If you are doing any amount of sidewalks where the DOT plows the road beside them you'll need a good blower, once the banks get a bit high then you have to be able to blow the snow, and most times you will be moving snow plowed off the road, which can be heavy, icy and full of everything from hubcaps to anything else that can fall off a passing truck or car.

My Trackless is an 03 Model, bought new, but like any snow removal machine you can expect higher then normal repair /maintenance costs. 

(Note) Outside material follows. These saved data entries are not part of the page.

Definition wire (m : t) : bytes :=
  to_be 2 (type_ m) ++ to_be 2 (len m) ++ to_be 4 (vendor m).

Definition shape (m : t) : Prop :=
  True.

Definition wf (m : t) : Prop :=
  shape m /\ is_u16 (type_ m) /\ is_u16 (len m) /\ is_u32 (vendor m).

#[global] Instance action_vendor_header_message : Message t :=
  {| msg_size := size; msg_shape := shape; msg_wf := wf; msg_wire := wire;
     msg_pack := pack; msg_unpack := unpack; msg_assign := assign; msg_eqb := eqb |}.

Lemma action_vendor_header_wire_length m : shape m -> length (wire m) = size.
Proof. destruct m. unfold shape, wire, size, type_, len, vendor. message_intro. solve_length. Qed.

Lemma action_vendor_header_pack_wire m b :
  shape m -> (size <= length b)%nat -> pack m b = wire m ++ drop size b.
Proof. destruct m. unfold shape, pack, wire, size, type_, len, vendor. message_intro. solve_pack. Qed.

Lemma action_vendor_header_unpack_wire m rest : wf m -> unpack (wire m ++ rest) = Some m.
Proof.
  intros Hwf. remember (wire m ++ rest) as b eqn:Hb. change b with (drop 0 b) in Hb. revert Hwf Hb.
  destruct m. unfold wf, shape, wire, unpack, type_, len, vendor. message_intro. solve_unpack.
Qed.

Lemma action_vendor_header_assign_copies m p : shape p -> assign m p = p.
Proof. destruct p. unfold shape, assign, type_, len, vendor. message_intro. solve_assign. Qed.

Lemma action_vendor_header_eqb_eq m p : shape m -> shape p -> eqb m p = true <-> m = p.
Proof. destruct m, p. unfold shape, eqb, type_, len, vendor. message_intro. solve_eqb. Qed.

#[global] Instance action_vendor_header_laws : MessageLaws t :=
  {| msg_wf_shape m H := proj1 H; msg_wire_length := action_vendor_header_wire_length;
     msg_pack_wire := action_vendor_header_pack_wire; msg_unpack_wire := action_vendor_header_unpack_wire;
     msg_assign_copies := action_vendor_header_assign_copies; msg_eqb_eq := action_vendor_header_eqb_eq |}.

#[global] Instance action_vendor_header_exact : Exact t.
Proof.
  intros b m Hb HN Hu. change (unpack b = Some m) in Hu. change (size <= length b)%nat in HN.
  change (wf m /\ wire m = take size b). unfold unpack, size in *. destruct_unpack Hu.
  unfold wf, shape, wire, type_, len, vendor. solve_exact Hb HN.
Qed.

End of_action_vendor_header.

Module of_action_dl_addr.

Record t := mk {
  type_ : Z; len : Z; dl_addr : bytes; pad : bytes }.

(** [of_action_dl_addr::of_action_dl_addr()] *)
Definition init : t :=
  mk 0 0 [0; 0; 0; 0; 0; 0] [0; 0; 0; 0; 0; 0].

(** [of_action_dl_addr::of_action_dl_addr(type_, ...)] *)
Definition make (type_ : Z) (len_ : Z) (dl_addr_ : bytes) (pad_ : bytes) : t :=
  mk type_ len_
    [arr dl_addr_ 0; arr dl_addr_ 1; arr dl_addr_ 2; arr dl_addr_ 3; arr dl_addr_ 4; arr dl_addr_ 5]
    [arr pad_ 0; arr pad_ 1; arr pad_ 2; arr pad_ 3; arr pad_ 4; arr pad_ 5].

(** [of_action_dl_addr::pack] *)
Definition pack (m : t) (b : bytes) : bytes :=
  let b := put16 0 (htons (type_ m)) b in
  let b := put16 2 (htons (len m)) b in
  let b := put8 4 (arr (dl_addr m) 0) b in
  let b := put8 5 (arr (dl_addr m) 1) b in
  let b := put8 6 (arr (dl_addr m) 2) b in
  let b := put8 7 (arr (dl_addr m) 3) b in
  let b := put8 8 (arr (dl_addr m) 4) b in
  let b := put8 9 (arr (dl_addr m) 5) b in
  let b := put8 10 (arr (pad m) 0) b in
  let b := put8 11 (arr (pad m) 1) b in
  let b := put8 12 (arr (pad m) 2) b in
  let b := put8 13 (arr (pad m) 3) b in
  let b := put8 14 (arr (pad m) 4) b in
  let b := put8 15 (arr (pad m) 5) b in
  b.

(** [of_action_dl_addr::unpack] *)
Definition unpack (b : bytes) : option t :=
  Some (mk (ntohs (get16 0 b)) (ntohs (get16 2 b))
    [get8 4 b; get8 5 b; get8 6 b; get8 7 b; get8 8 b; get8 9 b]
    [get8 10 b; get8 11 b; get8 12 b; get8 13 b; get8 14 b; get8 15 b]).

(** [of_action_dl_addr::operator=] *)
Definition assign (m peer_ : t) : t :=
  mk (type_ peer_) (len peer_)
    [arr (dl_addr peer_) 0; arr (dl_addr peer_) 1; arr (dl_addr peer_) 2; arr (dl_addr peer_) 3; arr (dl_addr peer_) 4; arr (dl_addr peer_) 5]
    [arr (pad peer_) 0; arr (pad peer_) 1; arr (pad peer_) 2; arr (pad peer_) 3; arr (pad peer_) 4; arr (pad peer_) 5].

(** [of_action_dl_addr::operator==] *)
Definition eqb (m peer_ : t) : bool :=
  (type_ m =? type_ peer_) &&
  (len m =? len peer_) &&
  (arr (dl_addr m) 0 =? arr (dl_addr peer_) 0) &&
  (arr (dl_addr m) 1 =? arr (dl_addr peer_) 1) &&
  (arr (dl_addr m) 2 =? arr (dl_addr peer_) 2) &&
  (arr (dl_addr m) 3 =? arr (dl_addr peer_) 3) &&
  (arr (dl_addr m) 4 =? arr (dl_addr peer_) 4) &&
  (arr (dl_addr m) 5 =? arr (dl_addr peer_) 5) &&
  (arr (pad m) 0 =? arr (pad peer_) 0) &&
  (arr (pad m) 1 =? arr (pad peer_) 1) &&
  (arr (pad m) 2 =? arr (pad peer_) 2) &&
  (arr (pad m) 3 =? arr (pad peer_) 3) &&
  (arr (pad m) 4 =? arr (pad peer_) 4) &&
  (arr (pad m) 5 =? arr (pad peer_) 5).

(** The encoding, and the values that survive it. *)
Definition size : nat := 16.

Definition wire (m : t) : bytes :=
  to_be 2 (type_ m) ++ to_be 2 (len m) ++ dl_addr m ++ pad m.

Definition shape (m : t) : Prop :=
  is_array 6 (dl_addr m) /\ is_array 6 (pad m).

Definition wf (m : t) : Prop :=
  shape m /\ is_u16 (type_ m) /\ is_u16 (len m).

#[global] Instance action_dl_addr_message : Message t :=
  {| msg_size := size; msg_shape := shape; msg_wf := wf; msg_wire := wire;
     msg_pack := pack; msg_unpack := unpack; msg_assign := assign; msg_eqb := eqb |}.

Lemma action_dl_addr_wire_length m : shape m -> length (wire m) = size.
Proof. destruct m. unfold shape, wire, size, type_, len, dl_addr, pad. message_intro. solve_length. Qed.

Lemma action_dl_addr_pack_wire m b :
  shape m -> (size <= length b)%nat -> pack m b = wire m ++ drop size b.
Proof. destruct m. unfold shape, pack, wire, size, type_, len, dl_addr, pad. message_intro. solve_pack. Qed.

Lemma action_dl_addr_unpack_wire m rest : wf m -> unpack (wire m ++ rest) = Some m.
Proof.
  intros Hwf. remember (wire m ++ rest) as b eqn:Hb. change b with (drop 0 b) in Hb. revert Hwf Hb.
  destruct m. unfold wf, shape, wire, unpack, type_, len, dl_addr, pad. message_intro. solve_unpack.
Qed.

Lemma action_dl_addr_assign_copies m p : shape p -> assign m p = p.
Proof. destruct p. unfold shape, assign, type_, len, dl_addr, pad. message_intro. solve_assign. Qed.

Lemma action_dl_addr_eqb_eq m p : shape m -> shape p -> eqb m p = true <-> m = p.
Proof. destruct m, p. unfold shape, eqb, type_, len, dl_addr, pad. message_intro. solve_eqb. Qed.

#[global] Instance action_dl_addr_laws : MessageLaws t :=
  {| msg_wf_shape m H := proj1 H; msg_wire_length := action_dl_addr_wire_length;
     msg_pack_wire := action_dl_addr_pack_wire; msg_unpack_wire := action_dl_addr_unpack_wire;
     msg_assign_copies := action_dl_addr_assign_copies; msg_eqb_eq := action_dl_addr_eqb_eq |}.

#[global] Instance action_dl_addr_exact : Exact t.
Proof.
  intros b m Hb HN Hu. change (unpack b = Some m) in Hu. change (size <= length b)%nat in HN.
  change (wf m /\ wire m = take size b). unfold unpack, size in *. destruct_unpack Hu.
  unfold wf, shape, wire, type_, len, dl_addr, pad. solve_exact Hb HN.
Qed.

End of_action_dl_addr.

Module of_action_enqueue.

Record t := mk {
  type_ : Z; len : Z; port : Z; pad : bytes; queue_id : Z }.

(** [of_action_enqueue::of_action_enqueue()] *)
Definition init : t :=
  mk 0 0 0 [0; 0; 0; 0; 0; 0] 0.

(** [of_action_enqueue::of_action_enqueue(type_, ...)] *)
Definition make (type_ : Z) (len_ : Z) (port_ : Z) (pad_ : bytes) (queue_id_ : Z) : t :=
  mk type_ len_ port_ [arr pad_ 0; arr pad_ 1; arr pad_ 2; arr pad_ 3; arr pad_ 4; arr pad_ 5]
    queue_id_.

(** [of_action_enqueue::pack] *)
Definition pack (m : t) (b : bytes) : bytes :=
  let b := put16 0 (htons (type_ m)) b in
  let b := put16 2 (htons (len m)) b in
  let b := put16 4 (htons (port m)) b in
  let b := put8 6 (arr (pad m) 0) b in
  let b := put8 7 (arr (pad m) 1) b in
  let b := put8 8 (arr (pad m) 2) b in
  let b := put8 9 (arr (pad m) 3) b in
  let b := put8 10 (arr (pad m) 4) b in
  let b := put8 11 (arr (pad m) 5) b in
  let b := put32 12 (htonl (queue_id m)) b in
  b.

(** [of_action_enqueue::unpack] *)
Definition unpack (b : bytes) : option t :=
  Some (mk (ntohs (get16 0 b)) (ntohs (get16 2 b)) (ntohs (get16 4 b))
    [get8 6 b; get8 7 b; get8 8 b; get8 9 b; get8 10 b; get8 11 b] (ntohl (get32 12 b))).

(** [of_action_enqueue::operator=] *)
Definition assign (m peer_ : t) : t :=
  mk (type_ peer_) (len peer_) (port peer_)
    [arr (pad peer_) 0; arr (pad peer_) 1; arr (pad peer_) 2; arr (pad peer_) 3; arr (pad peer_) 4; arr (pad peer_) 5]
    (queue_id peer_).

(** [of_action_enqueue::operator==] *)
Definition eqb (m peer_ : t) : bool :=
  (type_ m =? type_ peer_) &&
  (len m =? len peer_) &&
  (port m =? port peer_) &&
  (arr (pad m) 0 =? arr (pad peer_) 0) &&
  (arr (pad m) 1 =? arr (pad peer_) 1) &&
  (arr (pad m) 2 =? arr (pad peer_) 2) &&
  (arr (pad m) 3 =? arr (pad peer_) 3) &&
  (arr (pad m) 4 =? arr (pad peer_) 4) &&
  (arr (pad m) 5 =? arr (pad peer_) 5) &&
  (queue_id m =? queue_id peer_).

Pay close attention to dealer support, and have a backup plan/machine, downtime is not an option.


Bill


----------



## nsmilligan

Here's a picture of my Trackless


----------



## cf1128

Trackless is the way to go... and that one is a beauty!!


----------



## Flaggship

*why normand?*

Milligan, why the normand blower? What would i expect to pay for a 5-6 year old trackless and blower setup? how many hours is average? Any suggestions on where to find a used one? been looking with little luck. thanks


----------



## cf1128

Not trying to hijack & I know you didn't ask me but SA Mclean in Limerick always has a few used ones. Right there in the great State of Maine

S. A. McLean, Inc.
622 Elm St. Rt. 11
Limerick,ME 04048 207 793 4267 www.s-a-mclean.com


----------



## MacLeanMV

Hey Gents,

What do you think of the MacLean MV?


----------



## nsmilligan

The Normand blower has a lot more capacity then the Trackless blower ,( tons/hour), plus a lot less issues (break downs). A 5-6 year old Trackless would likely be in the 30-50K range depending on condition. Most machines usually see less the 400 hours /year. The dealer in Eastern Canada is Saunders Equipment
in Fredericton NB they usually have a few used machines. Google Trackless vehicles and get the name of the dealer(s) in the NE. Most should have a few used machines on hand. I would check with SA Maclean they seem to have a few .

Some of the problem areas, center pins (make sure the center section is tight), check for frame cracks around the center section and in front of the rear wheels. radiator and hydraulic cooler leaks. drive shafts at the center section, these are about $1k from Trackless, I have a spicer # that will replace them for about $150.

Also google Holder they have a few used machines on hand.
Check with Maclean, they are new and want to get more machines out there, maybe they could swing a deal on a lease/rental that would work for you.


Bill


----------



## snowblowertruck

I have a Trackless, and I am anything but happy with Trackless. They gouge the hell out of their parts and the dealers are snooty. Their view is, if you need the part bad enough, you'll pay our price.....and that's that. I've got over $11,000 into my mt3 and it's broke more than it's not. and every time it breaks, the bill is over $2500...and I'm NOT exaggerating. I've got emails to back it up.


----------



## Joe Blade

*Kutota*



Flaggship;1291148 said:


> Does anyone have any recommendations, on what type of municipal sidwalk snow blower and tractor they would buy? What is the general cost? Life expectancy? Reliability? Etc? Thanks


Before you go out and spend big money take a look at Kubota's 8540 narrow tractor and Kanlan attachments. I am not knocking dedicated sidewalk units but you will save a ton of money and still have a hell of a unit. 70,000 to set up or less and the mclean/kanlan blower is good.


----------



## White Gardens

I would say it depends on the sidewalk width more than anything.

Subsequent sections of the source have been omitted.